Task brief
Report how many lines in the records below hold "list", with no other output.

Saved entries
Lemma run_le (t : nat) : t0 <= t -> le_m (ps (S t)) (ps t).
Proof.
  intros Ht. apply (step_le provider n (ls t)); [apply run_inv|apply run_triggers; exact Ht
    |exact (Hrun t)|apply run_triggers; lia].
Qed.

Lemma worker_lt_n (w : nat) (x : WState) (t : nat) : workers (ps t) !! w = Some x -> w < n.
Proof.
  intros H. apply lookup_lt_Some in H. rewrite (inv_length _ _ (run_inv t)) in H. exact H.
Qed.

Lemma run_worker_step (t w : nat) : ls t = LWorker w ->
  worker_step provider w (ps t) = Some (ps (S t)).
Proof. intros Hl. pose proof (Hrun t) as H. rewrite Hl in H. exact H. Qed.

Lemma held_lower (h m : nat) : forall t,
  t0 <= t -> workers (ps t) !! h = Some (Holding (Task_Message ShouldQuit)) ->
  (~ enabled provider h (ps (t + m)) \/ ls (t + m) = LWorker h) ->
  exists t', t <= t' /\ lt_m (ps t') (ps t).
Proof.
  induction m as [|m IH]; intros t Ht Hh Hf.
  - rewrite Nat.add_0_r in Hf. destruct Hf as [Hf|Hl].
    + exfalso. exact (Hf (holding_enabled provider h _ _ Hh)).
    + exists (S t). split; [lia|].
      exact (relay_lt provider n h _ _ (run_inv t) Hh (run_worker_step t h Hl)).
  - destruct (ls t) as [j| | | |] eqn:Hl;
      try (destruct (decide (j = h)) as [->|Hne]);
      try (exists (S t); split; [lia|];
           exact (relay_lt provider n h _ _ (run_inv t) Hh (run_worker_step t h Hl)));
      (assert (Hh' : workers (ps (S t)) !! h = Some (Holding (Task_Message ShouldQuit)))
         by (rewrite (other_step_keeps provider h (ls t) _ _ (Hrun t)); [exact Hh|];
             rewrite Hl; congruence));
      (rewrite <- Nat.add_succ_comm in Hf;
       destruct (IH (S t) ltac:(lia) Hh' Hf) as [t' [Ht' Hlt]];
       exists t'; split; [lia|exact (lt_le_m _ _ _ Hlt (run_le t Ht))]).
Qed.

Lemma no_holder_dist (p : Pool) :
  count_w holds_quit (workers p) = 0 <-> token_dist p <> 0.
Proof. unfold token_dist. dist_cases; lia. Qed.

Lemma run_queue_nonempty (t : nat) :
  t0 <= t -> count_w holds_quit (workers (ps t)) = 0 -> queue (chan (ps t)) <> [].
Proof.
  intros Ht H0 Hq. pose proof (inv_tokens _ _ (run_inv t)) as Htok.
  rewrite Hq, H0, (run_triggers t Ht) in Htok. simpl in Htok. lia.
Qed.

Lemma queue_lower_idle (w m : nat) : forall t,
  t0 <= t -> count_w holds_quit (workers (ps t)) = 0 ->
  workers (ps t) !! w = Some Idle ->
  (~ enabled provider w (ps (t + m)) \/ ls (t + m) = LWorker w) ->
  exists t', t <= t' /\ lt_m (ps t') (ps t).
Proof.
  induction m as [|m IH]; intros t Ht H0 Hw Hf.
  - rewrite Nat.add_0_r in Hf. destruct Hf as [Hf|Hl].
    + exfalso. apply Hf. apply idle_enabled; [exact Hw|exact (inv_poison _ _ (run_inv t))|].
      exact (run_queue_nonempty t Ht H0).
    + exists (S t). split; [lia|].
      exact (dequeue_lt provider n w _ _ (run_inv t) (run_triggers t Ht) H0 Hw
               (run_worker_step t w Hl)).
  - destruct (ls t) as [j| | | |] eqn:Hl;
      try (destruct (decide (j = w)) as [->|Hne]);
      try (exists (S t); split; [lia|];
           exact (dequeue_lt provider n w _ _ (run_inv t) (run_triggers t Ht) H0 Hw
                    (run_worker_step t w Hl)));
      (destruct (le_m_cases _ _ (run_le t Ht)) as [Hlt|[Ha Hd]];
       [exists (S t); split; [lia|exact Hlt]|]);
      (assert (Hw' : workers (ps (S t)) !! w = Some Idle)
         by (rewrite (other_step_keeps provider w (ls t) _ _ (Hrun t)); [exact Hw|];
             rewrite Hl; congruence));
      (assert (H0' : count_w holds_quit (workers (ps (S t))) = 0)
         by (apply no_holder_dist; rewrite Hd; apply no_holder_dist; exact H0));
      (rewrite <- Nat.add_succ_comm in Hf;
       destruct (IH (S t) ltac:(lia) H0' Hw' Hf) as [t' [Ht' Hlt]];
       exists t'; split; [lia|exact (lt_le_m _ _ _ Hlt (run_le t Ht))]).
Qed.

Lemma queue_lower_holding (w m : nat) : forall t x,
  t0 <= t -> count_w holds_quit (workers (ps t)) = 0 ->
  workers (ps t) !! w = Some (Holding x) -> is_quit_task x = false ->
  (~ enabled provider w (ps (t + m)) \/ ls (t + m) = LWorker w) ->
  exists t', t <= t' /\ lt_m (ps t') (ps t).
Proof.
  assert (Hown : forall t x, t0 <= t -> count_w holds_quit (workers (ps t)) = 0 ->
            workers (ps t) !! w = Some (Holding x) -> is_quit_task x = false ->
            ls t = LWorker w -> exists t', t <= t' /\ lt_m (ps t') (ps t)).
  { intros t x Ht H0 Hw Hx Hl.
    pose proof (dispatch_idle provider n w x _ _ (run_inv t) Hw Hx (run_worker_step t w Hl))
      as Hw'.
    destruct (le_m_cases _ _ (run_le t Ht)) as [Hlt|[Ha Hd]];
      [exists (S t); split; [lia|exact Hlt]|].
    assert (H0' : count_w holds_quit (workers (ps (S t))) = 0)
      by (apply no_holder_dist; rewrite Hd; apply no_holder_dist; exact H0).
    destruct (Hfair w (worker_lt_n w _ t Hw) (S t)) as [m' Hf'].
    destruct (queue_lower_idle w m' (S t) ltac:(lia) H0' Hw' Hf') as [t' [Ht' Hlt]].
    exists t'. split; [lia|exact (lt_le_m _ _ _ Hlt (run_le t Ht))]. }
  induction m as [|m IH]; intros t x Ht H0 Hw Hx Hf.
  - rewrite Nat.add_0_r in Hf. destruct Hf as [Hf|Hl].
    + exfalso. exact (Hf (holding_enabled provider w _ _ Hw)).
    + exact (Hown t x Ht H0 Hw Hx Hl).
  - destruct (ls t) as [j| | | |] eqn:Hl;
      try (destruct (decide (j = w)) as [->|Hne]);
      try (exact (Hown t x Ht H0 Hw Hx Hl));
      (destruct (le_m_cases _ _ (run_le t Ht)) as [Hlt|[Ha Hd]];
       [exists (S t); split; [lia|exact Hlt]|]);
      (assert (Hw' : workers (ps (S t)) !! w = Some (Holding x))
         by (rewrite (other_step_keeps provider w (ls t) _ _ (Hrun t)); [exact Hw|];
             rewrite Hl; congruence));
      (assert (H0' : count_w holds_quit (workers (ps (S t))) = 0)
         by (apply no_holder_dist; rewrite Hd; apply no_holder_dist; exact H0));
      (rewrite <- Nat.add_succ_comm in Hf;
       destruct (IH (S t) x ltac:(lia) H0' Hw' Hx Hf) as [t' [Ht' Hlt]];
       exists t'; split; [lia|exact (lt_le_m _ _ _ Hlt (run_le t Ht))]).
Qed.

Lemma eventually_lower (t : nat) :
  t0 <= t -> 0 < alive (ps t) -> exists t', t <= t' /\ lt_m (ps t') (ps t).
Proof.
  intros Ht Ha.
  destruct (Nat.eq_dec (count_w holds_quit (workers (ps t))) 0) as [H0|H0].
  - destruct (count_w_lookup is_alive _ Ha) as [w [x [Hw Hx]]].
    destruct (Hfair w (worker_lt_n w _ t Hw) t) as [m Hf].
    destruct x as [|x| |]; try discriminate.
    + exact (queue_lower_idle w m t Ht H0 Hw Hf).
    + destruct (is_quit_task x) eqn:Hq.
      * exfalso. pose proof (lookup_count_w holds_quit _ w _ Hw Hq). lia.
      * exact (queue_lower_holding w m t x Ht H0 Hw Hq Hf).
  - destruct (count_w_lookup holds_quit (workers (ps t)) ltac:(lia)) as [h [x [Hh Hx]]].
    destruct x as [|[[|]|]| |]; try discriminate.
    destruct (Hfair h (worker_lt_n h _ t Hh) t) as [m Hf].
    exact (held_lower h m t Ht Hh Hf).
Qed.

Lemma drain (a : nat) : forall k t,
  t0 <= t -> alive (ps t) = a -> token_dist (ps t) = k ->
  exists t', t <= t' /\ alive (ps t') = 0.
Proof.
  induction a as [a IHa] using lt_wf_ind. intros k.
  induction k as [k IHk] using lt_wf_ind. intros t Ht Ha Hk.
  destruct a as [|a]; [exists t; split; [lia|exact Ha]|].
  destruct (eventually_lower t Ht ltac:(lia)) as [t' [Ht' [Hlt|[Heq Hlt]]]].
  - destruct (IHa (alive (ps t')) ltac:(lia) (token_dist (ps t')) t' ltac:(lia)
                  eq_refl eq_refl) as [t'' [Ht'' H]].
    exists t''. split; [lia|exact H].
  - destruct (IHk (token_dist (ps t')) ltac:(lia) t' ltac:(lia) ltac:(lia) eq_refl)
      as [t'' [Ht'' H]].
    exists t''. split; [lia|exact H].
Qed.

Lemma alive_stays_zero (t t' : nat) : t <= t' -> alive (ps t) = 0 -> alive (ps t') = 0.
Proof.
  induction 1 as [|t' _ IH]; [tauto|]. intros H0.
  pose proof (alive_step provider n _ _ _ (run_inv t') (Hrun t')). specialize (IH H0). lia.
Qed.

End Drain.

Lemma all_finished (ws : list WState) :
  count_w is_finished ws = length ws -> Forall (fun w => w = Finished) ws.
Proof.
  induction ws as [|w ws IH]; simpl; intros H; constructor.
  - destruct w; simpl in H; try reflexivity; pose proof (count_w_bound is_finished ws); lia.
  - apply IH. destruct w; simpl in H; try lia; pose proof (count_w_bound is_finished ws); lia.
Qed.

Lemma join_all_finished (ws : list WState) :
  Forall (fun w => w = Finished) ws -> join_all ws = Some [].
Proof. induction 1 as [|w ws -> _ IH]; simpl; [reflexivity|exact IH]. Qed.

Solution for this problem
2